Feature: The men behind Hot Fuzz
Note: This article was originally published in Technician on April 19, 2007.
Pegg, Frost, Wright talk Hot Fuzz
First zombies, now cops.
Simon Pegg and Nick Frost, the comedy duo perhaps best known for their appearance in Shaun of the Dead, will light up the screen again this weekend in the buddy cop action film Hot Fuzz. In the film, Pegg stars as Nicholas Angel, a police sergeant so good at his job that his co-workers conspire to get him assigned to a quiet little town with no crime. With the help of a new witless partner (Frost), he'll have to solve a series of suspicious events that hint the town may be more than it seems.
This was a departure for Pegg, who had to play a more serious character than usual.
"It was difficult because I couldn't rely on the comic devices I could use if I was playing a more comic character. Shaun was very much closer to myself, in the sense that he was a regular guy," Pegg said.
His co-star also needed to do extensive research in order to prepare for his role as a policeman.
"I joined the Hungarian police force for a year. I played the character rather like a police dog." Frost said.
Most people are probably familiar with Pegg and Frost after they starred in the 2004 zombie comedy Shaun of the Dead.
"We kind of figured that we had to up the ante after Shaun of the Dead," Pegg said. "It's kind of similar in tone."
Whereas Shaun of the Dead parodied the stereotypes and cliches of zombie films, the team's new film promises to do the same thing, but within the buddy cop genre.
"We made Hot Fuzz because we wanted to make a cop movie. We're drawing attention to some of the more cliches that are used in cop films," Pegg said. "We want to make a film that could stand up as a cop buddy movie if you took away the jokes. We make jokes within the genre rather than about it."
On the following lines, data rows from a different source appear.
(** * node-woz-main-controller: telemetry decoder, frame codec and
      command/completion correlator

    A shallow embedding of [src/parsers/odometry.js] and
    [src/mainController.js] (both revisions of the latter), with the
    properties the protocol description states about them. *)

From Stdlib Require Import ZArith List String Ascii QArith Lia Bool.
From stdpp Require Import base list.
Import ListNotations.

Local Open Scope Z_scope.

(** ** JavaScript values met in the decoder

    The decoder indexes a byte array ([data[i]] is a number in 0..255, or
    [undefined] past the end), uses [||] for a default and multiplies. *)
Module Js.

Inductive value : Type :=
| VUndefined
| VNum (n : Z)
| VNaN.

(** [data[i]] on an array of bytes. *)
Definition index (data : list Z) (i : nat) : value :=
  match data !! i with
  | Some b => VNum b
  | None => VUndefined
  end.

(** ToBoolean: [0], [NaN] and [undefined] are falsy. *)
Definition truthy (v : value) : bool :=
  match v with
  | VNum n => negb (n =? 0)
  | VUndefined | VNaN => false
  end.

(** [a || b] *)
Definition or (a b : value) : value := if truthy a then a else b.

(** [a * b]: [undefined] converts to [NaN], which absorbs. *)
Definition mul (a b : value) : value :=
  match a, b with
  | VNum x, VNum y => VNum (x * y)
  | _, _ => VNaN
  end.

(** A text is the list of its code units, taken below 256.  The blanks
    [parseInt] skips at the start, among those: tab, line feed, vertical
    tab, form feed, carriage return, space and no-break space. *)
Definition is_blank (c : ascii) : bool :=
  let n := nat_of_ascii c in
  ((9 <=? n) && (n <=? 13) || (n =? 32) || (n =? 160))%nat.

Fixpoint skip_blanks (s : string) : string :=
  match s with
  | String c r => if is_blank c then skip_blanks r else s
  | EmptyString => s
  end.

(** The digits of [parseInt(s, 2)]: the longest prefix of binary digits is
    read; no digit at all gives [NaN] (here [None]). *)
Fixpoint parse_digits (s : string) (acc : Z) (seen : bool) : option Z :=
  match s with
  | EmptyString => if seen then Some acc else None
  | String c r =>
      if Ascii.eqb c "0" then parse_digits r (2 * acc) true
      else if Ascii.eqb c "1" then parse_digits r (2 * acc + 1) true
      else if seen then Some acc else None
  end.

(** [parseInt(s, 2)]: blanks at the start are skipped, one sign is taken,
    then the digits are read.  The number is kept exact (a double holds it
    exactly below 2^53). *)
Definition parseInt2 (s : string) : option Z :=
  match skip_blanks s with
  | String c r =>
      if Ascii.eqb c "-" then Z.opp <$> parse_digits r 0 false
      else if Ascii.eqb c "+" then parse_digits r 0 false
      else parse_digits (String c r) 0 false
  | EmptyString => None
  end.

(** [n.toString(2)] for an integer. *)
Fixpoint pos_digits (p : positive) : string :=
  match p with
  | xH => "1"
  | xO q => pos_digits q ++ "0"
  | xI q => pos_digits q ++ "1"
  end.

Definition toString2 (n : Z) : string :=
  match n with
  | Z0 => "0"
  | Zpos p => pos_digits p
  | Zneg p => "-" ++ pos_digits p
  end.

Fixpoint zeros (k : nat) : string :=
  match k with
  | O => EmptyString
  | S k' => String "0" (zeros k')
  end.

(** [s.padStart(w, '0')] *)
Definition padStart0 (w : nat) (s : string) : string :=
  zeros (w - String.length s) ++ s.

End Js.

(** ** Telemetry decoder ([src/parsers/odometry.js]) *)
Module Odometry.
Import Js.

Record telemetry : Type := {
  leftTicks : value;
  rightTicks : value;
  (** [None] is [NaN].  The quotient by 100 is kept exact. *)
  heading : option Q
}.

Section Decoder.

(** [robotlib.utils.math.parseDecToBinary], which the decoder imports, is
    not among the sources: it is a parameter.  [parseDecToBinary n] is the
    text it contributes to the template literal for the number [n]. *)
Variable parseDecToBinary : Z -> string.

(** What the helper does with [undefined], which it is handed when the
    payload has fewer than six entries: the text it contributes, or [None]
    when it throws. *)
Variable parseDecToBinary_undefined : option string.

(** [parseDecToBinary(data[i])] *)
Definition binary_of (data : list Z) (i : nat) : option string :=
  match data !! i with
  | Some n => Some (parseDecToBinary n)
  | None => parseDecToBinary_undefined
  end.

(** [None]: a call of the helper has thrown, and so has the decoder. *)
Definition odometry (data : list Z) : option telemetry :=
  let leftMotorDirection := Js.or (index data 0) (VNum (-1)) in
  let deltaLeftTicks := index data 1 in
  let rightMotorDirection := Js.or (index data 2) (VNum (-1)) in
  let deltaRightTicks := index data 3 in
  match binary_of data 4 with
  | None => None
  | Some headingPartMsb =>
      match binary_of data 5 with
      | None => None
      | Some headingPartLsb =>
          let heading :=
            (fun n => (n # 100)%Q)
              <$> parseInt2 (headingPartMsb ++ headingPartLsb) in
          Some {| leftTicks := Js.mul deltaLeftTicks leftMotorDirection;
                  rightTicks := Js.mul deltaRightTicks rightMotorDirection;
                  heading := heading |}
      end
  end.

End Decoder.

(** Two helpers a decimal-to-binary conversion can be, to read the decoder
    on: the digits of [n.toString(2)] as they are, and the same padded with
    zeros to eight digits. *)
Definition binary_digits (n : Z) : string := toString2 n.
(** * alpaca_trading_bot: signal pipeline and order monitor

    A shallow embedding of the decision logic of the repository:

    - [src/services/signal_processor.py]: [parse_signal_key] and
      [process_trading_signals] (filtering and position sizing);
    - [src/services/alpaca_service.py]: [place_stop_limit_order];
    - [src/services/order_monitor.py]: the polling monitor;
    - [src/main.py], [src/monitoring.py], [src/models/signal.py],
      [src/services/signal_executor.py] and [src/utils/file_utils.py]: the
      run, the monitoring script, the time frames, the parsed output and
      the choice of the signals file.

    Python exceptions are values of [exn]; a computation that may raise
    returns a [result].  The message of an exception is its constant part,
    without the value that the interpreter adds to it.  Text is over 7-bit
    ASCII. *)

From Stdlib Require Import ZArith QArith Qround Qpower.
From Stdlib Require Import List String Ascii Bool Lia.
From Stdlib Require Import DecimalString DecimalPos.
Import ListNotations.

Local Open Scope string_scope.
Local Open Scope Z_scope.

(** ** Exceptions and results *)

Inductive exn : Type :=
| ValueError (msg : string)
| KeyError (key : string)
| TypeError (msg : string)
| AttributeError (msg : string)
| InvalidOperation
| DivisionByZero
| Overflow
| OverflowError (msg : string)
| OSError (msg : string)
| JSONDecodeError (msg : string)
| RuntimeError (msg : string)
| APIError (msg : string).

Inductive result (A : Type) : Type :=
| Ok (a : A)
| Raise (e : exn).

Arguments Ok {A} a.
Arguments Raise {A} e.

Definition bind {A B : Type} (r : result A) (k : A -> result B) : result B :=
  match r with
  | Ok a => k a
  | Raise e => Raise e
  end.

Notation "x <- r ;; k" := (bind r (fun x => k))
  (at level 61, r at next level, right associativity).

(** ** Strings, as Python's [str] methods use them *)

Module PyStr.

(** [s.split('_w')]: the pieces between the non-overlapping occurrences of
    the separator, scanned from the left.  The result is never empty. *)
Fixpoint split_w (s : string) : list string :=
  match s with
  | EmptyString => [""]
  | String c rest =>
      match c, rest with
      | "_"%char, String "w"%char rest' => "" :: split_w rest'
      | _, _ =>
          match split_w rest with
          | piece :: pieces => String c piece :: pieces
          | [] => [String c ""]
          end
      end
  end.
(** [String.prototype.toLowerCase] on one character.  A string is held as
    its UTF-8 bytes; the letters A to Z are mapped to a to z.  The result
    is only ever compared with 'y' and 'yes', and no character outside A to
    Z has y, e or s as its lower case, so the other bytes are left as they
    are. *)
Definition toLowerChar (c : Ascii.ascii) : Ascii.ascii :=
  let n := Ascii.nat_of_ascii c in
  if ((65 <=? n) && (n <=? 90))%nat then Ascii.ascii_of_nat (n + 32) else c.

Fixpoint toLowerCase (s : string) : string :=
  match s with
  | EmptyString => EmptyString
  | String c s' => String (toLowerChar c) (toLowerCase s')
  end.

(** [askConfirmation]: the promise resolves to
    [answer.toLowerCase() === 'y' || answer.toLowerCase() === 'yes'], where
    [answer] is the line typed by the user. *)
Definition askConfirmation (answer : string) : bool :=
  String.eqb (toLowerCase answer) "y"
  || String.eqb (toLowerCase answer) "yes".

(** How [main] ends. *)
Inductive Exit :=
| ExitBadCredentials                (** [process.exit(1)] *)
| ExitNoTweets                      (** [process.exit(0)], nothing listed *)
| ExitCancelled                     (** [process.exit(0)], not confirmed *)
| Summary (deleted failed : nat)    (** the summary was printed *)
| Rejected                          (** [saveDeletionLog] failed *)
| Running.                          (** the scheduler has not returned *)

Record Outcome := mkOutcome {
  exit : Exit;
  events : list Event
}.

(** [main].  [login] is the reply to the call of [client.v2.me] made by
    [validateCredentials], [api] the listing side of the client as
    [fetchUserTweets] sees it, [answer] the line typed at the prompt. *)
Definition main (envTweetsPerBatch envBatchDelay : option Z)
    (login : Completion string) (api : Cli.Timeline) (answer : string)
    (w : World) (fuel : nat) : Outcome :=
  let deleter := newTweetDeleter envTweetsPerBatch envBatchDelay in
  if negb (validateCredentials login) then
    {| exit := ExitBadCredentials; events := [] |}
  else
    let tweets := Cli.fetchUserTweets deleter api 100 in
    if (List.length tweets =? 0)%nat then
      {| exit := ExitNoTweets; events := [] |}
    else
      let confirm := askConfirmation answer in
      if negb confirm then {| exit := ExitCancelled; events := [] |}
      else
        let '(st, finished) :=
          Cli.deleteTweetsInBatches w fuel deleter tweets in
        if finished then
          if writeFileOk w then
            {| exit := Summary (Cli.deletedCount st) (Cli.failedCount st);
               events := Cli.job_trace st
                         ++ [EvSave (deletedTweets (Cli.job_this st))] |}
          else {| exit := Rejected; events := Cli.job_trace st |}
        else {| exit := Running; events := Cli.job_trace st |}.

End Main.

(* ================================================================== *)
(** ** The page (src/unnamed/part_001) *)

Module Page.

(** A JavaScript [Set] of strings, as the list of its elements in the order
    of their insertion, which is the order [Array.from] returns them in. *)
Definition has (s : list string) (x : string) : bool :=
  existsb (String.eqb x) s.

Definition add (s : list string) (x : string) : list string :=
  if has s x then s else s ++ [x].

Definition delete (s : list string) (x : string) : list string :=
  filter (fun y => negb (String.eqb x y)) s.

(** [new Set (array)]. *)
Definition ofArray (l : list string) : list string := fold_left add l [].

(** The two globals of the script. *)
Record State := mkState {
  tweets : list Tweet;
  selectedTweets : list string
}.

Definition initial : State := {| tweets := []; selectedTweets := [] |}.

(** [loadTweets], given the answer of [GET /api/tweets]: a body with a
    [tweets] array replaces the global, a body without one is an error and
    leaves it alone. *)
Definition loadTweets (reply : Routes.TweetsReply) (st : State) : State :=
  match reply with
  | Routes.TweetsListed listed _ =>
      {| tweets := listed; selectedTweets := selectedTweets st |}
  | Routes.TweetsNotInitialized => st
  end.

Definition toggleTweet (tweetId : string) (st : State) : State :=
  {| tweets := tweets st;
     selectedTweets :=
       if has (selectedTweets st) tweetId
       then delete (selectedTweets st) tweetId
       else add (selectedTweets st) tweetId |}.

Definition selectAll (st : State) : State :=
  {| tweets := tweets st; selectedTweets := ofArray (map id (tweets st)) |}.

Definition selectNone (st : State) : State :=
  {| tweets := tweets st; selectedTweets := [] |}.

(** [selectOld].  [dateOf] is [new Date (string)] in milliseconds, [None]
    for an invalid date, which compares false; [oneYearAgo] is the date the
    function computes from the clock. *)
Definition selectOld (dateOf : string -> option Z) (oneYearAgo : Z)
    (st : State) : State :=
  {| tweets := tweets st;
     selectedTweets :=
       fold_left
         (fun sel tweet =>
            match dateOf (created_at tweet) with
            | Some tweetDate =>
                if tweetDate <? oneYearAgo then add sel (id tweet) else sel
            | None => sel
            end)
         (tweets st) [] |}.

(** [deleteSelected]: the [tweetIds] of the request it sends, if it sends
    one.  [confirmed] is the answer to the [confirm] dialog. *)
Definition deleteSelected (confirmed : bool) (st : State)
  : option (list string) :=
  if (List.length (selectedTweets st) =? 0)%nat then None
  else if negb confirmed then None
  else Some (selectedTweets st).

(** [pollDeletionProgress], given the [inProgress] of the report: once the
    run is over the posts selected at that moment are taken off the page and
    the selection is emptied. *)
Definition pollDeletionProgress (inProgress : bool) (st : State) : State :=
  if inProgress then st
  else
    {| tweets :=
         filter (fun tweet => negb (has (selectedTweets st) (id tweet)))
           (tweets st);
       selectedTweets := [] |}.

(** What the user and the timers can do on the page once the posts are
    loaded. *)
Inductive Action :=
| ClickCard (k : nat)            (** a click on the k-th card *)
| ClickSelectAll
| ClickSelectNone
| ClickSelectOld (oneYearAgo : Z)
| Poll (inProgress : bool).

Definition step (dateOf : string -> option Z) (st : State) (a : Action)
  : State :=
  match a with
  | ClickCard k =>
      match nth_error (tweets st) k with
      | Some tweet => toggleTweet (id tweet) st
      | None => st
      end
  | ClickSelectAll => selectAll st
  | ClickSelectNone => selectNone st
  | ClickSelectOld oneYearAgo => selectOld dateOf oneYearAgo st
  | Poll inProgress => pollDeletionProgress inProgress st
  end.

Definition run (dateOf : string -> option Z) (acts : list Action)
    (st : State) : State :=
  fold_left (step dateOf) acts st.

End Page.

(** What the page keeps true of its selection: no id twice, and only ids of
    posts on the page, which are posts of the listing it loaded. *)
Definition pageInv (listing : list Tweet) (st : Page.State) : Prop :=
  NoDup (Page.selectedTweets st)
  /\ incl (Page.selectedTweets st) (map id (Page.tweets st))
  /\ incl (Page.tweets st) listing
  /\ (List.length (Page.tweets st) <= List.length listing)%nat.

(* ================================================================== *)
(** ** Facts about the JavaScript primitives *)

Module JSFacts.

Lemma ceilDiv_bounds (a b : Z) :
  0 < b -> b * (JS.ceilDiv a b - 1) < a <= b * JS.ceilDiv a b.
Proof.
  intros Hb. unfold JS.ceilDiv.
  pose proof (Z.div_mod (- a) b ltac:(lia)) as Hdm.
  pose proof (Z.mod_pos_bound (- a) b Hb) as Hm.
  nia.
Qed.

Lemma ceilDiv_unique (a b m : Z) :
  0 < b -> b * (m - 1) < a <= b * m -> JS.ceilDiv a b = m.
Proof.
  intros Hb Hm. pose proof (ceilDiv_bounds a Hb). nia.
Qed.

Lemma relIndex_range (len k : Z) :
  0 <= len -> 0 <= JS.relIndex len k <= len.
Proof. intros H. unfold JS.relIndex. destruct (Z.ltb_spec k 0); lia. Qed.

Lemma slice_length {A : Type} (l : list A) (start stop : Z) :
  Z.of_nat (List.length (JS.slice l start stop))
  = Z.max 0 (JS.relIndex (Z.of_nat (List.length l)) stop
             - JS.relIndex (Z.of_nat (List.length l)) start).
Proof.
  unfold JS.slice.
  pose proof (relIndex_range start (Nat2Z.is_nonneg (List.length l))).
  pose proof (relIndex_range stop (Nat2Z.is_nonneg (List.length l))).
  rewrite length_firstn, length_skipn. lia.
Qed.

(** Inside the array and with a non-negative width, [slice] is
    [firstn] after [skipn]. *)
Lemma slice_window {A : Type} (l : list A) (i width : nat) :
  (i <= List.length l)%nat ->
  JS.slice l (Z.of_nat i) (Z.of_nat i + Z.of_nat width)
  = firstn width (skipn i l).
Proof.
  intros Hi. unfold JS.slice, JS.relIndex.
  destruct (Z.ltb_spec (Z.of_nat i) 0); [lia|].
  destruct (Z.ltb_spec (Z.of_nat i + Z.of_nat width) 0); [lia|].
  replace (Z.to_nat (Z.min (Z.of_nat i) (Z.of_nat (List.length l)))) with i
    by lia.
  destruct (Z.le_gt_cases (Z.of_nat i + Z.of_nat width)
              (Z.of_nat (List.length l))).
  - f_equal. lia.
  - rewrite (firstn_all2 (n := width)) by (rewrite length_skipn; lia).
    apply firstn_all2. rewrite length_skipn. lia.
Qed.

Lemma sleepFrom_count (fuel : nat) (i minutes : Z) :
  Z.of_nat fuel = Z.max 0 (minutes - i) ->
  sleepFrom fuel i minutes = fuel.
Proof.
  revert i. induction fuel as [|fuel IH]; intros i H; simpl; [reflexivity|].
  destruct (Z.ltb_spec i minutes); [|lia].
  f_equal. apply IH. lia.
Qed.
Edgar Wright, the director of the film, said that Hot Fuzz was an even greater challenge to make than Shaun of the Dead due to its higher production values and larger crew.
"It was quite daunting. I think the thing that helped enormously was that we rehearsed with everyone before shooting," Wright said. "Doing scenes with lots of actors, no matter how famous they are, is always difficult. It was a real balancing act with the actors to make sure everyone had their moment."
Wright is also the person responsible for coming up with the title of the film.
"I always thought 'fuzz' was the coolest name for the police," Wright said. "If I was a policeman, the one slang term I wouldn't mind being called is 'the fuzz.'"
The film promises to be filled with many large-scale action sequences. Pegg and Frost did their own stunts when possible.
"We did everything we could. It was really good fun," Pegg said. "It was a challenge to leap through the air and all that sort of stuff."
Frost had a different perspective on the value of stunt work.
"I get very nervous before a stunt because hundreds of people are watching and you want them to like me afterward. It's very nerve-wracking," Frost said. "But afterward, a hundred girls clap, so it's great."